No jury as Hong Kong's first 'national security' trial gets under way
23 June, 2021
The first trial under Hong Kong's new national security law commences on Wednesday (Jun 23) with out a jury, a landmark moment for the financial hub's fast-changing legal traditions.
Tong Ying-kit, 24, was arrested beneath the new law your day after it arrived to effect when he allegedly drove his motorbike right into a group of cops during protests on Jul 1 this past year.
Footage showed his motorbike was flying a flag that read "Liberate Hong Kong, revolution of our times", a popular protest slogan now deemed illegal under the security law.
Tong faces charges of inciting secession and terrorism, in addition to an alternative solution charge of dangerous driving.
Two courts rejected Tong's plea to have his case heard by a jury, which his legal team had argued was a constitutional right considering that he faces a life sentence if convicted.
Trial by jury has been a cornerstone of Hong Kong's 176-year-old common law system and is described by the city's judiciary on its website among the legal system's "most significant features".
However the national security law, that was penned in Beijing and imposed on Hong Kong this past year after huge and frequently violent democracy protests, allows for cases to be tried by three exclusively selected judges.
The city's justice secretary invoked the no jury clause for Tong's trial arguing that juror safety could possibly be compromised in Hong Kong's febrile political landscape, a decision first revealed by AFP.
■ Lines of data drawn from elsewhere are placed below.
(** The at sign after the credentials. *)
Lemma evals_at_sign p un pw after r :
  state p = State.Authority -> buffer p = credentials_text un pw -> at_sign_seen p = false ->
  password_token_seen p = false -> username (url p) = [] -> password (url p) = [] ->
  Forall (clean Userinfo) un -> Forall (clean Userinfo) pw -> iterator p = ch "@" :: after -> ascii after ->
  (forall q, state q = State.Authority -> buffer q = [] -> at_sign_seen q = true -> encoder q = encoder p ->
     inside_brackets q = inside_brackets p -> iterator q = after ->
     url q = with_password (with_username (url p) un) pw -> evals q r) ->
  evals p r.
Proof.
  intros Hs Hb Hat Hpt Hun0 Hpw0 Hun Hpw Hit Ha Hnext.
  assert (Hca : ascii (credentials_text un pw)).
  { unfold credentials_text. apply Forall_app. split; [by eapply clean_ascii_list|].
    destruct (negb _); [|constructor]. constructor; [simpl; lia|by eapply clean_ascii_list]. }
  destruct (split_credentials_text un pw Hun Hpw) as [seen Hsplit].
  assert (Hstep : exists p', step p (ch "@") = Ret (Advance p') /\ state p' = State.Authority /\ buffer p' = []
    /\ at_sign_seen p' = true /\ encoder p' = encoder p /\ inside_brackets p' = inside_brackets p
    /\ iterator p' = iterator p /\ url p' = with_password (with_username (url p) un) pw).
  { unfold run_state. rewrite Hs. unfold authority_state. cbn [Z.eqb Pos.eqb]. rewrite Hat.
    cbn [buffer with_at_sign_seen password_token_seen url]. rewrite Hb, Hpt, Hun0, Hpw0, code_points_ascii, Hsplit by done.
    cbn [res_bind].
    assert (Hset : forall (v : URL) (f : URL -> bytes -> URL) new, Forall (clean Userinfo) new -> f v [] = v ->
      (if (length ([] : bytes) <? length new)%nat then verify (validate Surrogates_Yes new) (Ret (f v new)) else Ret v)
      = Ret (f v new)).
    { intros v f new Hnew Hv. rewrite (longer_credential input [] new v f) by done. by destruct new; [rewrite Hv|]. }
    fields. rewrite ?Hun0. rewrite (Hset _ with_username) by (done || by destruct (url p); cbn in *; subst). cbn [res_bind].
    cbn [password with_username]. rewrite Hpw0.
    rewrite (Hset _ with_password) by (done || by destruct (url p); cbn in *; subst). cbn [res_bind].
    by eexists. }
  destruct Hstep as (p' & Hstep & H1' & H2' & H3' & H4' & H5' & H6' & H7').
  eapply evals_advance; [exact Hit|constructor; [simpl; lia|done]|exact Hstep|done|]. by apply Hnext.
Qed.


(** *** The whole authority *)

Hypothesis u_front : front_ok u.

Lemma host_text_authority special text : host_text text -> Forall (authority_char special) text.
Proof.
  intros [Hh|(t & -> & Ht)].
  - eapply Forall_impl; [exact Hh|]. intros x Hx.
    destruct (host_char_facts x special Hx) as (? & _ & _ & _ & ? & ?). by split.
  - constructor; [destruct special; by repeat split|]. apply Forall_app. split.
    + apply forallb_Forall_iff in Ht. eapply Forall_impl; [exact Ht|]. cbn. intros x Hx.
      destruct (ipv6_char_facts x special Hx) as (? & _ & _ & ? & ?). by split.
    + apply Forall_singleton. destruct special; by repeat split.
Qed.

Lemma digits_authority special digits :
  forallb is_ascii_digit digits = true -> Forall (authority_char special) digits.
Proof.
  rewrite forallb_Forall_iff. intros Hd. eapply Forall_impl; [exact Hd|]. cbn. intros x Hx.
  unfold authority_char, is_terminator, end_of_file. destruct special; cbn; ascii_lia.
Qed.
Lemma set_port_keeps guard plain d v : dom_ok d -> text_ok v -> keeps guard plain d (dom_set_port d v).
Proof.
  intros Hd Hv%text_fits. unfold dom_set_port.
  destruct (cannot_have_a_username_or_password_or_port (url_record d)) eqn:Hc; [by apply keeps_same|].
  destruct (sv_is_empty v).
  - assert (Hset : set_port (url_record d) None = with_port (url_record d) None) by (unfold set_port; by destruct (bool_decide _)).
    rewrite Hset. eapply keeps_record; [done|split; [by apply fit_without_port, Hd|done]|done|done].
  - destruct (parse_onto_port (url_record d) v Hv) as (u & -> & Hr). cbn [res_bind].
    eapply keeps_record; [done|by apply fit_port_result; [apply Hd| |exact Hr]| |done].
    by destruct Hr as [->|(? & _ & ->)].
Qed.

Lemma set_pathname_keeps guard plain d v : dom_ok d -> text_ok v -> keeps guard plain d (set_pathname d v).
Proof.
  intros Hd Hv%text_fits. unfold set_pathname. destruct (has_an_opaque_path (url_record d)) eqn:Hop; [by apply keeps_same|].
  change (set_paths (url_record d) []) with (Ret (with_paths (url_record d) [])). cbn [res_bind].
  destruct (parse_onto_path (url_record d) v Hv Hop) as (u & -> & Hr). cbn [res_bind].
  eapply keeps_record; [done|by apply fit_path_result; [apply Hd| |exact Hr]| |done].
  by destruct Hr as (? & -> & _).
Qed.
(** [Tokenizer::tokenize] *)
Definition tokenize (input : bytes) (policy : Policy) : res (PatternErrorOr (list Token)) :=
  verify (validate Surrogates_Yes input)
    (let t := {| tk_input := input; tk_policy := policy; tk_token_list := []; tk_index := 0; tk_next_index := 0; tk_code_point := 0 |} in
     try* t := tokenize_loop (S (length input)) t in
     let* t := add_a_token_with_default_length t Tok_End (tk_index t) (tk_index t) in
     Ret (inr (tk_token_list t))).

End tokenizer.

(** ** Facts: views by code points *)

Lemma scalar_range c : 0 <= c /\ is_unicode_scalar_value c = true -> 0 <= c <= 0x10FFFF.
Proof. intros Hc. assert (Hs : scalars [c]) by by constructor. apply scalars_range in Hs. by apply Forall_cons in Hs as [Hs _]. Qed.

Lemma scalars_one c : 0 <= c /\ is_unicode_scalar_value c = true -> scalars [c].
Proof. intros Hc. by constructor. Qed.

Lemma encode_cons_iterator cp cps :
  0 <= cp <= 0x10FFFF ->
  iterator_done (utf8_encode (cp :: cps)) = false /\ iterator_deref (utf8_encode (cp :: cps)) = Ret cp
  /\ iterator_incr (utf8_encode (cp :: cps)) = Ret (utf8_encode cps).
Proof.
  intros Hcp. rewrite utf8_encode_cons by done. destruct (decode_encoded cp (utf8_encode cps) Hcp) as (b & tl & -> & Hd & Hi & _).
  cbn [iterator_done iterator_deref iterator_incr]. by rewrite Hd, Hi.
Qed.
Definition example_parts : list Part :=
  [{| part_type := Part_Regexp; part_value := sv "\d+"; part_modifier := Modifier_None; part_name := sv "id"; part_prefix := sv "/"; part_suffix := [] |};
   simple_part FixedText (sv "/") Modifier_None;
   {| part_type := SegmentWildcard; part_value := []; part_modifier := ZeroOrMore; part_name := sv "b"; part_prefix := sv "a-"; part_suffix := sv "-c" |}].

Lemma pattern_parse_safe_witness :
  parse_a_pattern_string (sv "/:id(\d+)/{a-:b(.*)-c}*") pathname_options identity_callback
    <> parse_a_pattern_string (sv "/:id(\d+)/{a-:b-c}*") pathname_options identity_callback
  /\ parse_a_pattern_string (sv "/:id(\d+)/{a-:b-c}*") pathname_options identity_callback = Ret (inr example_parts)
  /\ parts_ok identity_callback example_parts.
Proof.
  assert (Hparts : parse_a_pattern_string (sv "/:id(\d+)/{a-:b-c}*") pathname_options identity_callback = Ret (inr example_parts))
    by (vm_compute; reflexivity).
  split; [vm_compute; discriminate|]. split; [exact Hparts|].
  destruct (pattern_parse_safe (sv "/:id(\d+)/{a-:b-c}*") pathname_options identity_callback) as (r & E & Hr).
  { apply well_formed_ascii. by repeat constructor. }
  { reflexivity. }
  { change (0 <= 47 < 128). lia. }
  { intros text _. by eexists. }
  rewrite Hparts in E. injection E as <-. exact Hr.
Defined.
Lemma match_result_spec `{SimdutfLaws, RegexEngine} component input exec_result : captured component exec_result ->
  create_match_result component input exec_result
  = Ret {| cr_input := input; cr_groups := zip (c_group_name_list component) (rx_capture_group_matches exec_result) |}.
Proof. intros [Hnd Hn Hlen Hwf]. unfold create_match_result. rewrite Hn. by rewrite match_groups_ok. Qed.

(** The expression of a component without custom regular expressions has as
    many groups as the component has names, which are distinct: that is what
    lets a match give every name its capture. *)
Theorem component_groups `{SimdutfLaws, SimdutfCountLaws, IcuIdentifiers, RegexEngine} (pattern : bytes) (options : Options)
    (callback : bytes -> res (PatternErrorOr bytes)) (component : Component)
    (Hpattern : well_formed_utf8 pattern) (Hsize : Z.of_nat (length pattern) < 2 ^ 32)
    (Hoptions : options_ok options) (Hcanonical : canonical callback)
    (Hcompile : compile pattern callback options = Ret (inr component)) (Hregexp : c_has_regexp_groups component = false) :
  NoDup (c_group_name_list component)
  /\ exists text, regex_compile text (ignore_case options) = inr (c_regular_expression component)
       /\ count_groups false text = Some (length (c_group_name_list component)).
Proof.
  destruct (compile_inv pattern options callback component Hpattern Hsize Hoptions Hcanonical Hcompile) as (parts & text & Hok & Htext & Hregex & Hhas & Hnd).
  rewrite Hregexp in Hhas. split; [done|]. exists text. split; [done|]. by eapply compiled_groups.
Qed.

Lemma component_groups_witness :
  NoDup [sv "id"; sv "0"]
  /\ exists text, regex_compile text false = inr (c_regular_expression example_component) /\ count_groups false text = Some 2%nat.
Proof.
  apply (component_groups (sv "/:id/a-*") pathname_options ascii_callback example_component).
  - apply well_formed_ascii. by repeat constructor.
  - reflexivity.
  - change (0 <= 47 < 128). lia.
  - exact identity_on_ascii.
  - exact example_component_compiles.
  - reflexivity.
Defined.

(** A regular expression of the pattern with a named group of its own has more
    captures than the component has names, and the access to the name is out of
    range. *)
Lemma extra_capture_crashes `{Simdutf, RegexEngine} component input exec_result :
  (length (c_group_name_list component) < rx_n_capture_groups exec_result)%nat -> create_match_result component input exec_result = Crash.
Proof.
  intros Hlt. unfold create_match_result.
  assert (Hgen : forall count index groups, (length (c_group_name_list component) < index + count)%nat -> (index <= length (c_group_name_list component))%nat ->
    match_groups count index component exec_result groups = Crash); [|by rewrite Hgen by lia].
  induction count as [|count IH]; intros index groups Hi Hle; [lia|]. cbn [match_groups]. unfold at_index.
  destruct (rx_capture_group_matches exec_result !! index) as [capture|]; [|done]. cbn [unwrap res_bind].
  destruct (c_group_name_list component !! index) as [name|] eqn:En; [|done]. cbn [unwrap res_bind]. apply lookup_lt_Some in En.
  destruct (match capture with None => _ | Some view => _ end) as [value|]; [|done]. cbn [res_bind]. apply IH; lia.
Qed.
(** The [switch] *)
Definition run_constructor_state (p : ConstructorStringParser) : res (PatternErrorOr ConstructorStringParser) :=
  let keep (r : res ConstructorStringParser) : res (PatternErrorOr ConstructorStringParser) := let* p := r in Ret (inr p) in
  match cs_state p with
  | CInitial => keep (first_of [(is_a_protocol_suffix p, Ret (rewind_and_set_state p CProtocol))] (Ret p))
  | CProtocol => protocol_state p
  | CAuthority =>
      keep (first_of
        [(is_an_identity_terminator p, Ret (rewind_and_set_state p CUsername));
         (is_a_pathname_start p, Ret (rewind_and_set_state p CHostname));
         (is_a_search_prefix p, Ret (rewind_and_set_state p CHostname));
         (is_a_hash_prefix p, Ret (rewind_and_set_state p CHostname))] (Ret p))
  | CUsername => keep (first_of [(is_a_password_prefix p, change_state p CPassword 1); (is_an_identity_terminator p, change_state p CHostname 1)] (Ret p))
  | CPassword => keep (first_of [(is_an_identity_terminator p, change_state p CHostname 1)] (Ret p))
  | CHostname => keep (hostname_state p)
  | CPort => keep (first_of ((is_a_pathname_start p, change_state p CPathname 0) :: search_or_hash p) (Ret p))
  | CPathname => keep (first_of (search_or_hash p) (Ret p))
  | CSearch => keep (first_of [(is_a_hash_prefix p, change_state p CHash 1)] (Ret p))
  | CHash => Ret (inr p)
  | CDone => Crash
  end.

(** One iteration of the loop: go on with [inl], stop with [inr] *)
Definition constructor_step (p : ConstructorStringParser) : res (PatternErrorOr (ConstructorStringParser + ConstructorStringParser)) :=
  let p := with_position p (cs_component_start p) (cs_token_index p) 1 (cs_state p) in
  let* token := token_at p (cs_token_index p) in
  if bool_decide (token_type token = Tok_End) then let* r := at_end_token p in Ret (inr r)
  else
    let* open := is_a_group_open p in
    if open then Ret (inr (inl (advance_token (with_depths p (u32 (cs_group_depth p + 1)) (cs_hostname_ipv6_bracket_depth p)))))
    else
      let* close := is_a_group_close p in
      if (0 <? cs_group_depth p) && negb close then Ret (inr (inl (advance_token p)))
      else
        let p := if 0 <? cs_group_depth p then with_depths p (u32 (cs_group_depth p - 1)) (cs_hostname_ipv6_bracket_depth p) else p in
        try* p := run_constructor_state p in
        Ret (inr (inl (advance_token p))).

Fixpoint constructor_loop (fuel : nat) (p : ConstructorStringParser) : res (PatternErrorOr ConstructorStringParser) :=
  match fuel with
  | O => Crash
  | S fuel =>
      if cs_token_index p <? Z.of_nat (length (cs_token_list p)) then
        try* r := constructor_step p in
        match r with inl p => constructor_loop fuel p | inr p => Ret (inr p) end
      else Ret (inr p)
  end.

Definition constructor_fuel (tokens : nat) : nat := 6 * (tokens + 2).

(** [ConstructorStringParser::parse] *)
Definition parse_a_constructor_string (input : bytes) : res (PatternErrorOr Init) :=
  try* token_list := tokenize input Lenient in
  let p := {| cs_input := input; cs_token_list := token_list; cs_result := empty_init; cs_component_start := 0; cs_token_index := 0;
              cs_token_increment := 1; cs_group_depth := 0; cs_hostname_ipv6_bracket_depth := 0;
              cs_protocol_matches_a_special_scheme := false; cs_state := CInitial |} in
  try* p := constructor_loop (constructor_fuel (length token_list)) p in
  let '(Build_Init protocol username password hostname port pathname search hash base_url) := cs_result p in
  Ret (inr (Build_Init protocol username password hostname (set_missing (given hostname) [] port) pathname search hash base_url)).

End constructor.

(** ** Examples, with the engine of the witnesses *)

Definition components (r : res (PatternErrorOr Init)) : option (list (option bytes)) :=
  match r with Ret (inr i) => Some (members i) | _ => None end.

Lemma constructor_example :
  components (parse_a_constructor_string (sv "https://me\:pw@{sub.}?example.com:8080/a/:id\?q#f"))
  = Some [Some (sv "https"); Some (sv "me"); Some (sv "pw"); Some (sv "{sub.}?example.com"); Some (sv "8080"); Some (sv "/a/:id"); Some (sv "q"); Some (sv "f")].
Proof. vm_compute. reflexivity. Qed.

Lemma constructor_relative :
  components (parse_a_constructor_string (sv "../x?y")) = Some [None; None; None; None; None; Some (sv "../x"); Some (sv "y"); None].
Proof. vm_compute. reflexivity. Qed.
Lemma set_defaults_member result special state new_state s : state ∈ component_states -> s ∈ component_states -> new_state <> CDone ->
  member_of (set_defaults result special state new_state) s =
    match member_of result s with
    | Some v => Some v
    | None => if (state_order state <? state_order s)%nat && (state_order s <? state_order new_state)%nat then skip_default special s else None
    end.
Proof.
  intros Hs Hm Hd. destruct result as [protocol username password hostname port pathname search hash base_url]. unfold component_states in *.
  assert (Hn : state <> CInitial /\ state <> CAuthority /\ state <> CDone) by (repeat split; intros ->; apply (bool_decide_pack _) in Hs; destruct Hs).
  destruct Hn as (H1 & H2 & H3).
  destruct s; try (apply (bool_decide_pack _) in Hm; destruct Hm; fail); destruct state; try done; destruct new_state; try done;
    cbn [set_defaults member_of i_protocol i_username i_password i_hostname i_port i_pathname i_search i_hash];
    (match goal with |- context [match ?m with Some _ => _ | None => _ end] => destruct m; reflexivity end).
Qed.

Lemma cut_of_snoc cuts cut state :
  cut_of (cuts ++ [cut]) state = match cut_of cuts state with Some c => Some c | None => if decide (cut_state cut = state) then Some cut else None end.
Proof. induction cuts as [|c cuts IH]; [done|]. cbn [app cut_of]. by destruct (decide (cut_state c = state)). Qed.

Lemma cut_of_above cuts state : Forall (fun cut => (state_order (cut_state cut) < state_order state)%nat) cuts -> cut_of cuts state = None.
Proof. induction 1 as [|cut cuts Hc _ IH]; [done|]. cbn [cut_of]. destruct (decide (cut_state cut = state)) as [<-|]; [lia|done]. Qed.

Lemma state_order_inj s s' : state_order s = state_order s' -> s = s'.
Proof. by destruct s, s'. Qed.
Tong's legal team has yet to choose whether to bring their case to Hong Kong's Court of Final Appeal.
However, the wording of Beijing's security law makes clear that it trumps any local regulations in the event of a dispute, something successive court rulings have already upheld.
Tong's case is unusual because he's the only Hong Konger up to now charged beneath the security law with an explicitly violent act.
More than 60 persons have been charged under the provision, including a number of the city's best-known democracy activists, but their offences are related to political views or speech that authorities have declared illegal.
Hong Kong and Chinese authorities have hailed the security law as successfully restoring stability following the demonstrations that convulsed the finance hub in 2019.
But it has also transformed the city's political and legal landscape - that was historically firewalled from the authoritarian mainland.
Regulations also grants China jurisdiction over some cases and empowers mainland security agents to use openly in the semi-autonomous city for the very first time.
Critics, including many western nations, say China has broken its "One country, two systems" promise that Hong Kong could maintain key freedoms after its handover from Britain.